**Exercise brief**: For the listing that follows, give again exactly the lines from the one with "epos : nat;" to the one with "(** RepeatMatcher with", including both.

━━━━━ Task data

(** * use-nemo: scope resolver, text mutators and directive registry

    A shallow embedding of [use-nemo/helpers.ts] and of the directive
    registry, together with the part of the JavaScript runtime these
    functions rely on: strings as sequences of UTF-16 code units, the
    [RegExp] constructor (pattern parser), the backtracking matcher of the
    ECMAScript specification, [RegExp.prototype.exec], [String.prototype.match],
    [String.prototype.replace] and the property lookup of ordinary objects. *)

From Stdlib Require Import NArith ZArith Bool Lia String Ascii.
From stdpp Require Import base option list gmap.

Local Open Scope nat_scope.

(** ** JavaScript strings *)

(** A JavaScript string is a sequence of UTF-16 code units. *)
Abbreviation char := N (only parsing).
Abbreviation jsstring := (list N) (only parsing).

(** [js "abc"] is the JavaScript string with the code units of an ASCII
    literal. *)
Definition js (s : string) : jsstring :=
  map N_of_ascii (list_ascii_of_string s).

(** The double quote, which cannot be written inside a literal. *)
Definition dq : jsstring := [34%N].

Definition ch_lbrace : char := 123%N.
Definition ch_rbrace : char := 125%N.
Definition ch_dquote : char := 34%N.
Definition ch_squote : char := 39%N.
Definition ch_backtick : char := 96%N.
Definition ch_backslash : char := 92%N.
Definition ch_newline : char := 10%N.

Definition in_range (lo hi c : N) : bool := (lo <=? c)%N && (c <=? hi)%N.

(** WhiteSpace and LineTerminator code points of ECMAScript: the set used by
    [\s] and by [String.prototype.trim]. *)
Definition is_space (c : char) : bool :=
  in_range 9 13 c || (c =? 32)%N || (c =? 160)%N || (c =? 5760)%N
  || in_range 8192 8202 c || (c =? 8232)%N || (c =? 8233)%N
  || (c =? 8239)%N || (c =? 8287)%N || (c =? 12288)%N || (c =? 65279)%N.

(** [\w]: ASCII letters, digits and underscore. *)
Definition is_word (c : char) : bool :=
  in_range 97 122 c || in_range 65 90 c || in_range 48 57 c || (c =? 95)%N.

Definition is_digit (c : char) : bool := in_range 48 57 c.

(** LineTerminator, which [.] does not match. *)
Definition is_line_terminator (c : char) : bool :=
  (c =? 10)%N || (c =? 13)%N || (c =? 8232)%N || (c =? 8233)%N.

(** [s.substring(a, b)]: both ends are clamped to the length and swapped when
    out of order. *)
Definition substring (s : jsstring) (a b : nat) : jsstring :=
  let a' := a `min` length s in
  let b' := b `min` length s in
  take (a' `max` b' - a' `min` b') (drop (a' `min` b') s).

Fixpoint trimStart (s : jsstring) : jsstring :=
  match s with
  | c :: s' => if is_space c then trimStart s' else s
  | [] => []
  end.

(** [s.trim()]: white space and line terminators removed from both ends. *)
Definition trim (s : jsstring) : jsstring :=
  reverse (trimStart (reverse (trimStart s))).

Fixpoint jsstring_eqb (a b : jsstring) : bool :=
  match a, b with
  | [], [] => true
  | x :: a', y :: b' => (x =? y)%N && jsstring_eqb a' b'
  | _, _ => false
  end.

(** [s.startsWith(p)] at offset 0. *)
Fixpoint startsWith (s p : jsstring) {struct p} : bool :=
  match p, s with
  | [], _ => true
  | x :: p', y :: s' => (x =? y)%N && startsWith s' p'
  | _ :: _, [] => false
  end.

(** [code.includes(search)]: [search] occurs at some offset of [code]. *)
Fixpoint includes (code search : jsstring) : bool :=
  startsWith code search ||
  match code with
  | [] => false
  | _ :: rest => includes rest search
  end.

(** ** Completions *)

Inductive exn : Type := SyntaxError.

(** The outcome of a call that may throw.  [Unmodelled] marks a pattern
    outside the fragment of the regular expression syntax embedded here. *)
Inductive completion (A : Type) : Type :=
| Normal (a : A)
| Throw (e : exn)
| Unmodelled.
Arguments Normal {A} a.
Arguments Throw {A} e.
Arguments Unmodelled {A}.

Definition cbind {A B} (c : completion A) (f : A -> completion B) : completion B :=
  match c with
  | Normal a => f a
  | Throw e => Throw e
  | Unmodelled => Unmodelled
  end.

#[global] Instance completion_bind : MBind completion :=
  fun A B f c => cbind c f.
#[global] Instance completion_ret : MRet completion :=
  fun A a => Normal a.

(** ** Regular expressions: abstract syntax *)

Inductive class_item : Type :=
| CChar (c : char)
| CRange (lo hi : char)
| CSpace (neg : bool)
| CWord (neg : bool)
| CDigit (neg : bool).

Inductive quant : Type := QStar | QPlus | QOpt.

Inductive regex : Type :=
| REmpty
| RChar (c : char)
| RDot
| RClass (neg : bool) (items : list class_item)
| RAssertStart
| RAssertEnd
| RWordBoundary (neg : bool)
| RSeq (r1 r2 : regex)
| RAlt (r1 r2 : regex)
| RGroup (idx : nat) (r : regex)
| RLook (neg : bool) (r : regex)
| RQuant (q : quant) (greedy : bool) (r : regex).

(** Indices of the capturing groups inside a pattern. *)
Fixpoint groups (r : regex) : list nat :=
  match r with
  | RSeq r1 r2 | RAlt r1 r2 => groups r1 ++ groups r2
  | RGroup i r' => i :: groups r'
  | RLook _ r' | RQuant _ _ r' => groups r'
  | _ => []
  end.

(** ** The matcher (ECMAScript 22.2.2, continuation-passing) *)

Record mstate : Type := MState {
  epos : nat;
  captures : list (nat * (nat * nat))
}.

Definition cont : Type := mstate -> option mstate.

Definition item_matches (c : char) (it : class_item) : bool :=
  match it with
  | CChar c' => (c =? c')%N
  | CRange lo hi => in_range lo hi c
  | CSpace neg => xorb neg (is_space c)
  | CWord neg => xorb neg (is_word c)
  | CDigit neg => xorb neg (is_digit c)
  end.

Definition class_matches (neg : bool) (items : list class_item) (c : char) : bool :=
  xorb neg (existsb (item_matches c) items).

(** CharacterSetMatcher: consume one code unit satisfying [p]. *)
Definition char_step (str : jsstring) (p : char -> bool) (x : mstate) (c : cont)
  : option mstate :=
  match str !! epos x with
  | Some ch => if p ch then c (MState (S (epos x)) (captures x)) else None
  | None => None
  end.

Definition is_word_at (str : jsstring) (e : nat) : bool :=
  match str !! e with Some ch => is_word ch | None => false end.

Definition at_word_boundary (str : jsstring) (e : nat) : bool :=
  xorb (match e with 0 => false | S e' => is_word_at str e' end) (is_word_at str e).

Definition set_capture (i s e : nat) (x : mstate) : mstate :=
  MState (epos x) ((i, (s, e)) :: captures x).

Definition reset_captures (gs : list nat) (x : mstate) : mstate :=
  MState (epos x)
    (List.filter (fun p => negb (existsb (Nat.eqb (fst p)) gs)) (captures x)).

Definition orelse (a : option mstate) (b : unit -> option mstate) : option mstate :=
  match a with Some z => Some z | None => b tt end.

(** RepeatMatcher with [min = 0] and [max = infinity].  Every iteration after
    the first call has to consume input (step 2.a), so [S (length str - e)]
    iterations of fuel are never used up from a state at [e]. *)
Fixpoint repeat_star (body : mstate -> cont -> option mstate) (gs : list nat)
    (greedy : bool) (fuel : nat) (x : mstate) (c : cont) : option mstate :=
  match fuel with
  | 0 => None
  | S fuel' =>
    let d := fun y => if epos y =? epos x then None
                      else repeat_star body gs greedy fuel' y c in
    if greedy then orelse (body (reset_captures gs x) d) (fun _ => c x)
    else orelse (c x) (fun _ => body (reset_captures gs x) d)
  end.

Fixpoint m (str : jsstring) (r : regex) (x : mstate) (c : cont) {struct r}
  : option mstate :=
  match r with
  | REmpty => c x
  | RChar ch => char_step str (N.eqb ch) x c
  | RDot => char_step str (fun ch => negb (is_line_terminator ch)) x c
  | RClass neg items => char_step str (class_matches neg items) x c
  | RAssertStart => if epos x =? 0 then c x else None
  | RAssertEnd => if epos x =? length str then c x else None
  | RWordBoundary neg =>
    if xorb neg (at_word_boundary str (epos x)) then c x else None
  | RSeq r1 r2 => m str r1 x (fun y => m str r2 y c)
  | RAlt r1 r2 => orelse (m str r1 x c) (fun _ => m str r2 x c)
  | RGroup i r' =>
    m str r' x (fun y => c (set_capture i (epos x) (epos y) y))
  | RLook neg r' =>
    match m str r' x Some with
    | Some y => if neg then None else c (MState (epos x) (captures y))
    | None => if neg then c x else None
    end
  | RQuant q greedy r' =>
    let fuel := S (length str - epos x) in
    match q with
    | QStar => repeat_star (m str r') (groups r') greedy fuel x c
    | QPlus =>
      m str r' (reset_captures (groups r') x)
        (fun y => repeat_star (m str r') (groups r') greedy
                    (S (length str - epos y)) y c)
    | QOpt =>
      let d := fun y => if epos y =? epos x then None else c y in
      if greedy then orelse (m str r' (reset_captures (groups r') x) d) (fun _ => c x)
      else orelse (c x) (fun _ => m str r' (reset_captures (groups r') x) d)
    end
  end.

(** The result of a successful match: where it starts and the final state. *)
Record rmatch : Type := RMatch {
  index : nat;
  final : mstate
}.

(** Try the start offsets [i], [i+1], ... up to the end of the string. *)
Fixpoint search (r : regex) (str : jsstring) (fuel : nat) (i : nat) : option rmatch :=
  match fuel with
  | 0 => None
  | S fuel' =>
    match m str r (MState i []) Some with
    | Some y => Some (RMatch i y)
    | None => search r str fuel' (S i)
    end
  end.

(** RegExpBuiltinExec from [lastIndex] (not sticky). *)
Definition regExpExec (r : regex) (str : jsstring) (lastIndex : nat) : option rmatch :=
  if length str <? lastIndex then None
  else search r str (S (length str - lastIndex)) lastIndex.

Definition capture_span (y : mstate) (i : nat) : option (nat * nat) :=
  snd <$> List.find (fun p => fst p =? i) (captures y).

(** The captured substring of group [i], [None] when the group did not
    participate (JavaScript [undefined]). *)
Definition capture (str : jsstring) (mt : rmatch) (i : nat) : option jsstring :=
  (fun se => substring str (fst se) (snd se)) <$> capture_span (final mt) i.

Definition matched (str : jsstring) (mt : rmatch) : jsstring :=
  substring str (index mt) (epos (final mt)).

(** ** The [RegExp] constructor: pattern syntax (ECMAScript 22.2.1 with Annex B,
    no [u]/[v] flag)

    The pattern is read left to right with a stack of the groups that are
    still open.  Syntax that is recognised but not embedded (braced
    quantifiers, back-references, named groups, look-behind, hexadecimal and
    control escapes, quantified look-aheads, class ranges ending in an escape)
    gives [Unmodelled]. *)

Inductive term : Type :=
| TAtom (r : regex)              (* an atom: may take a quantifier *)
| TQuant (q : quant) (r : regex) (* greedy quantifier: a following ? makes it lazy *)
| TFixed (r : regex)             (* assertion or lazy quantifier: nothing to repeat *)
| TLook (r : regex).             (* look-ahead *)

Inductive gkind : Type :=
| GCapture (i : nat)
| GNonCapture
| GLook (neg : bool).

Record pstate : Type := PState {
  pstack : list (gkind * list regex * list term); (* enclosing groups *)
  palts : list regex;                             (* finished alternatives, reversed *)
  pcur : list term;                               (* current alternative, reversed *)
  pgroups : nat;                                  (* capturing groups opened so far *)
  pclass : option (bool * list class_item)        (* inside [ ... ] *)
}.

Definition term_regex (t : term) : regex :=
  match t with
  | TAtom r => r
  | TQuant q r => RQuant q true r
  | TFixed r => r
  | TLook r => r
  end.

Definition build_seq (cur : list term) : regex :=
  foldr RSeq REmpty (map term_regex (reverse cur)).

Definition build (alts : list regex) (cur : list term) : regex :=
  fold_left (fun acc a => RAlt a acc) alts (build_seq cur).

Definition wrap_group (k : gkind) (r : regex) : term :=
  match k with
  | GCapture i => TAtom (RGroup i r)
  | GNonCapture => TAtom r
  | GLook neg => TLook (RLook neg r)
  end.

Definition push_term (t : term) (st : pstate) : pstate :=
  PState (pstack st) (palts st) (t :: pcur st) (pgroups st) (pclass st).

Definition open_group (capturing : bool) (k : gkind) (st : pstate) : pstate :=
  PState ((k, palts st, pcur st) :: pstack st) [] []
         (if capturing then S (pgroups st) else pgroups st) None.

Definition close_group (st : pstate) : completion pstate :=
  match pstack st with
  | [] => Throw SyntaxError
  | (k, alts, cur) :: stack' =>
    Normal (PState stack' alts (wrap_group k (build (palts st) (pcur st)) :: cur)
                   (pgroups st) None)
  end.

━━━━━━━━━━

**Answer**:
  epos : nat;
  captures : list (nat * (nat * nat))
}.

Definition cont : Type := mstate -> option mstate.

Definition item_matches (c : char) (it : class_item) : bool :=
  match it with
  | CChar c' => (c =? c')%N
  | CRange lo hi => in_range lo hi c
  | CSpace neg => xorb neg (is_space c)
  | CWord neg => xorb neg (is_word c)
  | CDigit neg => xorb neg (is_digit c)
  end.

Definition class_matches (neg : bool) (items : list class_item) (c : char) : bool :=
  xorb neg (existsb (item_matches c) items).

(** CharacterSetMatcher: consume one code unit satisfying [p]. *)
Definition char_step (str : jsstring) (p : char -> bool) (x : mstate) (c : cont)
  : option mstate :=
  match str !! epos x with
  | Some ch => if p ch then c (MState (S (epos x)) (captures x)) else None
  | None => None
  end.

Definition is_word_at (str : jsstring) (e : nat) : bool :=
  match str !! e with Some ch => is_word ch | None => false end.

Definition at_word_boundary (str : jsstring) (e : nat) : bool :=
  xorb (match e with 0 => false | S e' => is_word_at str e' end) (is_word_at str e).

Definition set_capture (i s e : nat) (x : mstate) : mstate :=
  MState (epos x) ((i, (s, e)) :: captures x).

Definition reset_captures (gs : list nat) (x : mstate) : mstate :=
  MState (epos x)
    (List.filter (fun p => negb (existsb (Nat.eqb (fst p)) gs)) (captures x)).

Definition orelse (a : option mstate) (b : unit -> option mstate) : option mstate :=
  match a with Some z => Some z | None => b tt end.

(** RepeatMatcher with [min = 0] and [max = infinity].  Every iteration after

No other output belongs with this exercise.